Although the U.S. defense boom had not yet reached the point of retail-price inflation, Keynes's New Deal disciples were already giving his basic idea a startling twist. A few Administration corners buzzed with it. Provoked by 1 ) the problem of U.S. morale, and 2) the perplexing question of what will happen to the economy when defense spending ends, the New Dealers thought about killing both birds with one stone by giving U.S. youth a Keynesian lien on the Peace.
Too extravagant to be mentioned out loud yet, the idea was a sort of prepaid Bonus: to issue bonds to the boys in the training camps. Trainees now receive $30 a month after four months service. But the minimum-wage law puts a floor of around $50 a month under wages. If the trainees were put under the Wage-Hour Law (ignoring the cost of their room & board), all of them would qualify for a pay boost of $20 a month.
Such a $20 pay increase could not be paid in cash, since now is no time for more consumer spending.

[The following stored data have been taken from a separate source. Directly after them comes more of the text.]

(** * chatbotwithvoice.py: the voice/text chat script, embedded in Rocq

    The Streamlit script [src/chatbotwithvoice.py] is executed top to bottom
    once per user interaction.  Its only persistent data is
    [st.session_state] (the conversation and the path of the last
    recording); everything else is a call into the audio device, the
    filesystem, the OpenAI endpoints or the speech engine.

    The embedding is shallow: every helper and every handler of the script
    is a computation in a small state-and-exception monad over a [World]
    (session state, temporary files, what was rendered and requested), and
    the outside world is a record of oracles [Env] the handlers consult. *)

From Stdlib Require Import ZArith QArith String Ascii DecimalString.
From stdpp Require Import base option list gmap.

Local Open Scope Z_scope.

(** ** Python text

    A Python [str] is a sequence of Unicode code points.  Literals of the
    script that are plain ASCII are written with [py]. *)

Abbreviation pystr := (list N).

Definition py (s : string) : pystr :=
  map N_of_ascii (list_ascii_of_string s).

(** [str.isspace] on one code point: the code points CPython treats as
    whitespace, which are the ones [str.strip()] removes. *)
Definition isspace (c : N) : bool :=
  ((9 <=? c) && (c <=? 13) || (28 <=? c) && (c <=? 32)
   || (c =? 133) || (c =? 160) || (c =? 5760)
   || (8192 <=? c) && (c <=? 8202)
   || (c =? 8232) || (c =? 8233) || (c =? 8239) || (c =? 8287)
   || (c =? 12288))%N.

Fixpoint lstrip (s : pystr) : pystr :=
  match s with
  | [] => []
  | c :: r => if isspace c then lstrip r else s
  end.

Fixpoint rstrip (s : pystr) : pystr :=
  match s with
  | [] => []
  | c :: r =>
      match rstrip r with
      | [] => if isspace c then [] else [c]
      | r' => c :: r'
      end
  end.

(** [s.strip()] *)
Definition strip (s : pystr) : pystr := rstrip (lstrip s).

(** [str(n)] for an [int], as an f-string formats it. *)
Definition str_of_int (n : Z) : pystr :=
  py (NilZero.string_of_int (Z.to_int n)).

(** ** Data model *)

(** The three values the ["role"] key of a message takes in the script. *)
Inductive Role := system | user | assistant.

(** A message dict [{"role": ..., "content": ...}]. *)
Record Turn := { role : Role; content : pystr }.

(** [st.session_state]: the two keys the script keeps. *)
Record Session := {
  messages : list Turn;
  last_record_path : option pystr
}.

(** A 32-bit float sample, as its bit pattern. *)
Abbreviation float32 := Z (only parsing).

(** What a path of the temporary directory holds: the empty file
    [NamedTemporaryFile] creates, or the WAV [sf.write] stores (sample
    rate and a frames-by-channels array). *)
Inductive File :=
| EmptyFile
| Wav (samplerate : Z) (data : list (list float32)).

(** The body of [client.chat.completions.create(...)]. *)
Record ChatRequest := {
  req_model : pystr;
  req_messages : list Turn;
  req_temperature : Q
}.

(** One element of [response.choices]; [message.content] may be [None]. *)
Record Choice := { message_content : option pystr }.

The boys would get bonds which could not be transferred, but which the Government would redeemwith interestbeginning in five years.
At $20 a month, this would come to $240 a year, or considerably more than most of the trainees (or their families) have been able to save in a year. At the rate of 1,000,000 trainees a year for five years, a cushion of $1,200,000,000 of deferred purchasing power would have been stored up under the economy.